[Collected data entries]
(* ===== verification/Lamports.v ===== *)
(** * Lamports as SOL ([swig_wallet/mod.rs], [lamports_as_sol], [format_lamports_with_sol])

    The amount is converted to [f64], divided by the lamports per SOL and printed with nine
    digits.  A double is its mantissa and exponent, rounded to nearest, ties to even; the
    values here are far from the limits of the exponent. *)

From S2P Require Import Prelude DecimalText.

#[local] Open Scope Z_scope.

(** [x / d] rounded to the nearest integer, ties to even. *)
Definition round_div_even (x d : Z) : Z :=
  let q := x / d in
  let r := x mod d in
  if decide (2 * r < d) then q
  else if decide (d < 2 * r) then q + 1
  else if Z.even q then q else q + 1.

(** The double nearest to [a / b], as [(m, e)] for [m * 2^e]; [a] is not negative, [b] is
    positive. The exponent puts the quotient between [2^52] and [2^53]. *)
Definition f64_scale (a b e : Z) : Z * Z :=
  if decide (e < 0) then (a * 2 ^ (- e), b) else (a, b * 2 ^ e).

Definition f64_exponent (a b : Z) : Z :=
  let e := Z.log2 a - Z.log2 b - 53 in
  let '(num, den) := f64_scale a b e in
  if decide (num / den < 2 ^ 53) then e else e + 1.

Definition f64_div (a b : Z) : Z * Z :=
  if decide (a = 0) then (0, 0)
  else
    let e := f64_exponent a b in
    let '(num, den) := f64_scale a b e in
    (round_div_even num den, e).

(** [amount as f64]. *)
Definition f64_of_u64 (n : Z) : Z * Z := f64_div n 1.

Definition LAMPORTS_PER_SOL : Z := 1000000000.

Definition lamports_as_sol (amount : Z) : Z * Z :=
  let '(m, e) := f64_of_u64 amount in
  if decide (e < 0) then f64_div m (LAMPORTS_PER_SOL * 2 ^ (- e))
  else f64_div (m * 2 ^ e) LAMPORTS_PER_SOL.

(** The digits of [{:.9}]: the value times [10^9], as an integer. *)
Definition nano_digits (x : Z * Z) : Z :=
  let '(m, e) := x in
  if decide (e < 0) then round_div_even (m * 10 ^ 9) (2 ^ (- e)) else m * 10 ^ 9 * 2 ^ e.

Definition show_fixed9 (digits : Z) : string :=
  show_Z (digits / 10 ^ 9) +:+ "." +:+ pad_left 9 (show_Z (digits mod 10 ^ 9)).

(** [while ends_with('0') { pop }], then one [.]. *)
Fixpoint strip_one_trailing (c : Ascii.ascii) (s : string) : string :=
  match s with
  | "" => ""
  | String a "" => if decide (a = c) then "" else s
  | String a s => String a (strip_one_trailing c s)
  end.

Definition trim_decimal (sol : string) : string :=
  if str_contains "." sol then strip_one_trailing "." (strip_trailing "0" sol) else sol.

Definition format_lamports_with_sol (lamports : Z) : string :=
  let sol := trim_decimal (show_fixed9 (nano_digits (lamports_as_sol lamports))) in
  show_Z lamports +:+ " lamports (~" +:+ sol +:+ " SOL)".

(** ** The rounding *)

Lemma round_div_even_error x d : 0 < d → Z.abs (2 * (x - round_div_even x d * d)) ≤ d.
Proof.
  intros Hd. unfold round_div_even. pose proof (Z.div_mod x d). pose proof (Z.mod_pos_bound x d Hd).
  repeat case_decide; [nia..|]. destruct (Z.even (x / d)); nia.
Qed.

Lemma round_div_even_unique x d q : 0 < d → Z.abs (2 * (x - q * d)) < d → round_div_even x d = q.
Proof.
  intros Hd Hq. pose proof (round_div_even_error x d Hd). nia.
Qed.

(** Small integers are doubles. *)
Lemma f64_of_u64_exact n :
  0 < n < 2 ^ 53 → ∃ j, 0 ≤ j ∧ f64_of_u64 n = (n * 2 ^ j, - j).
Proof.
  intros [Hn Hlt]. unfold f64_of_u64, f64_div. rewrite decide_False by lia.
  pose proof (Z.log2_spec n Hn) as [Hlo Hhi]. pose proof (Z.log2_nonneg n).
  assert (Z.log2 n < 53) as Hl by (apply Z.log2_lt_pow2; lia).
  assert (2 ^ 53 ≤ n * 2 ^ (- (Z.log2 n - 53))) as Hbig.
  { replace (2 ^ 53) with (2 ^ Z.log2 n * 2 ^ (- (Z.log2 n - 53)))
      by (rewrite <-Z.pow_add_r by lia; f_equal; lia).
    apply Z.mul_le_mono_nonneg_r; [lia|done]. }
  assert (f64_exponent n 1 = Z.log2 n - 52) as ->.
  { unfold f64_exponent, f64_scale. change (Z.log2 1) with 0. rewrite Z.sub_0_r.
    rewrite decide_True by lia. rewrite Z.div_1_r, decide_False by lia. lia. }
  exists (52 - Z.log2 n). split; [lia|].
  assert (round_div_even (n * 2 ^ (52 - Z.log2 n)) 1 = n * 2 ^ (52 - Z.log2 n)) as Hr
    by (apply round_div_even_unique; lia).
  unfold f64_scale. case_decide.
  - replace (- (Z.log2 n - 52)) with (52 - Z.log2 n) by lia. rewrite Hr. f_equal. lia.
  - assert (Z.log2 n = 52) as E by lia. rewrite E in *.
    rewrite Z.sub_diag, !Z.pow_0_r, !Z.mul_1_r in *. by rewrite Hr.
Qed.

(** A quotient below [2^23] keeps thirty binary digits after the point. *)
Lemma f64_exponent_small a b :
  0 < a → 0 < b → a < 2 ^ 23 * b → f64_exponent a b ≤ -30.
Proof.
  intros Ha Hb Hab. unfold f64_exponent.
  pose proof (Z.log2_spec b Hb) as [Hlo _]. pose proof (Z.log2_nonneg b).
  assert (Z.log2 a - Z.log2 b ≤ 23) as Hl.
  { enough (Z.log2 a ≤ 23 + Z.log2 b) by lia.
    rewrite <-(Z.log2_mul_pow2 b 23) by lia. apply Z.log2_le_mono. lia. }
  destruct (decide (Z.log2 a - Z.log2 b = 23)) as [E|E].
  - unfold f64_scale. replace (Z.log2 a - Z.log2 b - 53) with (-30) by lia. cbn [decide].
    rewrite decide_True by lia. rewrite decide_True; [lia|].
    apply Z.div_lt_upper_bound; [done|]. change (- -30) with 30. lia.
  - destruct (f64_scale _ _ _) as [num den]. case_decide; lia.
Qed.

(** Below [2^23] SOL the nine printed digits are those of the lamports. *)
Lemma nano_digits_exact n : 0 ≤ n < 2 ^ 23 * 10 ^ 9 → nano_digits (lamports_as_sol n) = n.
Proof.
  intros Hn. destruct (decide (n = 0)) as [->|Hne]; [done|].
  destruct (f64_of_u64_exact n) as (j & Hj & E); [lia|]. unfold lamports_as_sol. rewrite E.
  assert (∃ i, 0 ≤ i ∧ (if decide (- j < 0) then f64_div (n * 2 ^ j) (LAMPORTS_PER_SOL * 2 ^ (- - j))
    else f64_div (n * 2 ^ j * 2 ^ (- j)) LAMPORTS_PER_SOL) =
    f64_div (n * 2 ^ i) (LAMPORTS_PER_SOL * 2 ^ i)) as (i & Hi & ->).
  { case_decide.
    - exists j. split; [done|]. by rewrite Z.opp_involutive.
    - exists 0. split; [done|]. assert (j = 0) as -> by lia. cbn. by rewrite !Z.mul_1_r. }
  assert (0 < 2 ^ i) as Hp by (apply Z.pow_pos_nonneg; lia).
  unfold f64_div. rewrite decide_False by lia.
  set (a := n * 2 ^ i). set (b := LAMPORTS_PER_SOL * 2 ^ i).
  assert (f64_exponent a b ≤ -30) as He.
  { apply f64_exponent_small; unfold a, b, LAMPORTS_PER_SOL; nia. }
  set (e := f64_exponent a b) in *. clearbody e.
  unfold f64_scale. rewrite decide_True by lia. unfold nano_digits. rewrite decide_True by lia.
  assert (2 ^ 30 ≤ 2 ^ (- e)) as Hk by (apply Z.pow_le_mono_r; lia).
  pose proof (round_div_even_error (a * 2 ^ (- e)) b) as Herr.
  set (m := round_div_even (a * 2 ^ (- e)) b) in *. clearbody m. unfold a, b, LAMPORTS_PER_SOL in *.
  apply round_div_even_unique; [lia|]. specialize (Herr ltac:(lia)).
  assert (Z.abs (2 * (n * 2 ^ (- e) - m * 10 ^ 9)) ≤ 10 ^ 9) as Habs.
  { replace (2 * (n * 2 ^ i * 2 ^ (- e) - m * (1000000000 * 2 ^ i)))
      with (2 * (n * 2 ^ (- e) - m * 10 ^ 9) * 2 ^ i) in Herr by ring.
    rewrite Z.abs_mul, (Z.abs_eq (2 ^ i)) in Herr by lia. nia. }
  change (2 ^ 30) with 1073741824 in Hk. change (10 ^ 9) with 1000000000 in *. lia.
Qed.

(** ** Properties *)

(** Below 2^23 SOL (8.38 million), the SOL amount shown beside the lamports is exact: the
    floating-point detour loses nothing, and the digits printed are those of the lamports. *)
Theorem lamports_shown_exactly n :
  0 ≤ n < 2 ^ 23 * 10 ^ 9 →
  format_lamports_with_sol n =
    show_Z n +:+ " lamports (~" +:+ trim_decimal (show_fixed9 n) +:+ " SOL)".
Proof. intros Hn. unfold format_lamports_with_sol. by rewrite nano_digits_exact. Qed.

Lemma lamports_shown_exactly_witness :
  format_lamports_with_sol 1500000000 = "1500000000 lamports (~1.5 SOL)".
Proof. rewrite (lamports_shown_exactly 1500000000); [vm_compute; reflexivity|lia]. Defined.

- THE PROBLEM
Above are the records; from them, give again exactly the lines from the one containing "let '(m, e) := x in" to the one containing "assert (f64_exponent n", both lines included, and nothing more.

- WRITTEN SOLUTION
  let '(m, e) := x in
  if decide (e < 0) then round_div_even (m * 10 ^ 9) (2 ^ (- e)) else m * 10 ^ 9 * 2 ^ e.

Definition show_fixed9 (digits : Z) : string :=
  show_Z (digits / 10 ^ 9) +:+ "." +:+ pad_left 9 (show_Z (digits mod 10 ^ 9)).

(** [while ends_with('0') { pop }], then one [.]. *)
Fixpoint strip_one_trailing (c : Ascii.ascii) (s : string) : string :=
  match s with
  | "" => ""
  | String a "" => if decide (a = c) then "" else s
  | String a s => String a (strip_one_trailing c s)
  end.

Definition trim_decimal (sol : string) : string :=
  if str_contains "." sol then strip_one_trailing "." (strip_trailing "0" sol) else sol.

Definition format_lamports_with_sol (lamports : Z) : string :=
  let sol := trim_decimal (show_fixed9 (nano_digits (lamports_as_sol lamports))) in
  show_Z lamports +:+ " lamports (~" +:+ sol +:+ " SOL)".

(** ** The rounding *)

Lemma round_div_even_error x d : 0 < d → Z.abs (2 * (x - round_div_even x d * d)) ≤ d.
Proof.
  intros Hd. unfold round_div_even. pose proof (Z.div_mod x d). pose proof (Z.mod_pos_bound x d Hd).
  repeat case_decide; [nia..|]. destruct (Z.even (x / d)); nia.
Qed.

Lemma round_div_even_unique x d q : 0 < d → Z.abs (2 * (x - q * d)) < d → round_div_even x d = q.
Proof.
  intros Hd Hq. pose proof (round_div_even_error x d Hd). nia.
Qed.

(** Small integers are doubles. *)
Lemma f64_of_u64_exact n :
  0 < n < 2 ^ 53 → ∃ j, 0 ≤ j ∧ f64_of_u64 n = (n * 2 ^ j, - j).
Proof.
  intros [Hn Hlt]. unfold f64_of_u64, f64_div. rewrite decide_False by lia.
  pose proof (Z.log2_spec n Hn) as [Hlo Hhi]. pose proof (Z.log2_nonneg n).
  assert (Z.log2 n < 53) as Hl by (apply Z.log2_lt_pow2; lia).
  assert (2 ^ 53 ≤ n * 2 ^ (- (Z.log2 n - 53))) as Hbig.
  { replace (2 ^ 53) with (2 ^ Z.log2 n * 2 ^ (- (Z.log2 n - 53)))
      by (rewrite <-Z.pow_add_r by lia; f_equal; lia).
    apply Z.mul_le_mono_nonneg_r; [lia|done]. }
  assert (f64_exponent n 1 = Z.log2 n - 52) as ->.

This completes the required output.